(** * CloudDrop: a shallow embedding of the transfer engine

    The development follows the layout of the repository:

    - [Js]        the few JavaScript string and array primitives the code uses;
    - [Sha256]    the digest behind [crypto.subtle.digest('SHA-256', _)];
    - [Kdf]       HMAC and PBKDF2 behind [crypto.subtle.deriveKey];
    - [Aes], [Gcm] the AES-256-GCM algorithm behind [crypto.subtle.encrypt]
                  and [crypto.subtle.decrypt];
    - [Crypto]    [crypto.js]: the [CryptoManager] class;
    - [Worker]    [src/index.ts]: room resolution on connect;
    - [RoomDO]    [src/room.ts]: the password gate of the [Room] object;
    - [Config]    [public/js/config.js];
    - [Base64]    [arrayBufferToBase64] and [base64ToUint8Array];
    - [Wire]      the messages exchanged and the calls made to observers;
    - [Sender]    [public/js/webrtc.js]: the sending side of a transfer, each
                  [async] function as a process resumed at its [await]s;
    - [WebRTC]    [public/js/webrtc.js]: the [WebRTCManager] class, its
                  timers and the receiving side of a transfer;
    - [App]       [public/js/app.js]: the creation of a secure room;
    - [Hub]       [src/room.ts]: the sockets of a room and the messages the
                  room passes between them.

    The modules [Spec], [RelaySpec], [ReceiverSpec] and [EngineSpec] hold
    the notions the statements need; the modules named [...Proofs] hold the
    theorems, one module for each part of the program.  The modules
    [MoreSpec], [RoomSpec], [RelayMoreSpec], [DeliverySpec], [Base64Spec],
    [RelayDeliverySpec], [EngineMoreSpec], [AppSpec] and [HubSpec] hold the
    notions of the further properties, which are proved in [WorkerMore],
    [RoomMore], [CryptoMore], [RelayMore], [DeliveryProofs],
    [RelayDeliveryProofs], [EngineMore], [AppMore] and [HubProofs].

    Byte arrays ([Uint8Array], [ArrayBuffer]) are lists of integers, a
    JavaScript string is a [string] of one-byte characters, 32-bit words are
    integers reduced by [Z.land] with [0xffffffff]. *)

From Stdlib Require Import ZArith Lia List String Ascii Bool.
From stdpp Require Import gmap strings list fin_maps.

Local Open Scope Z_scope.

(** ** JavaScript primitives *)

Module Js.

(** [TextEncoder.encode] on a string of one-byte characters. *)
Definition encode (s : string) : list Z :=
  map (fun c => Z.of_N (N_of_ascii c)) (list_ascii_of_string s).

(** [Uint8Array.prototype.slice(from, to)] for [0 <= from]. *)
Definition slice {A} (from to : nat) (l : list A) : list A :=
  firstn (to - from) (skipn from l).

(** [slice(from)]: up to the end. *)
Definition sliceFrom {A} (from : nat) (l : list A) : list A := skipn from l.

Definition hexDigit (n : Z) : ascii :=
  if n <? 10 then ascii_of_N (Z.to_N (48 + n)) else ascii_of_N (Z.to_N (87 + n)).

(** [b.toString(16).padStart(2, '0')] for a byte [b]. *)
Definition hexByte (b : Z) : string :=
  String (hexDigit (b / 16)) (String (hexDigit (b mod 16)) EmptyString).

(** [bytes.map(b => b.toString(16).padStart(2, '0')).join('')]. *)
Fixpoint hexOfBytes (bs : list Z) : string :=
  match bs with
  | [] => EmptyString
  | b :: r => (hexByte b ++ hexOfBytes r)%string
  end.

Definition upperChar (c : ascii) : ascii :=
  let n := N_of_ascii c in
  if ((97 <=? n) && (n <=? 122))%N then ascii_of_N (n - 32) else c.

Definition lowerChar (c : ascii) : ascii :=
  let n := N_of_ascii c in
  if ((65 <=? n) && (n <=? 90))%N then ascii_of_N (n + 32) else c.

Fixpoint mapString (f : ascii -> ascii) (s : string) : string :=
  match s with
  | EmptyString => EmptyString
  | String c r => String (f c) (mapString f r)
  end.

Definition toUpperCase : string -> string := mapString upperChar.
Definition toLowerCase : string -> string := mapString lowerChar.

(** [s.substring(0, n)]. *)
Definition substring0 (n : nat) (s : string) : string := String.substring 0 n s.

(** [s.includes(c)] for a one-character needle. *)
Fixpoint includesChar (c : ascii) (s : string) : bool :=
  match s with
  | EmptyString => false
  | String d r => if Ascii.eqb c d then true else includesChar c r
  end.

What to do => The line containing "Fixpoint mapString (f" and all lines after it, to the end of the records, are to be output exactly and alone.

Answer to the problem =>
Fixpoint mapString (f : ascii -> ascii) (s : string) : string :=
  match s with
  | EmptyString => EmptyString
  | String c r => String (f c) (mapString f r)
  end.

Definition toUpperCase : string -> string := mapString upperChar.
Definition toLowerCase : string -> string := mapString lowerChar.

(** [s.substring(0, n)]. *)
Definition substring0 (n : nat) (s : string) : string := String.substring 0 n s.

(** [s.includes(c)] for a one-character needle. *)
Fixpoint includesChar (c : ascii) (s : string) : bool :=
  match s with
  | EmptyString => false
  | String d r => if Ascii.eqb c d then true else includesChar c r
  end.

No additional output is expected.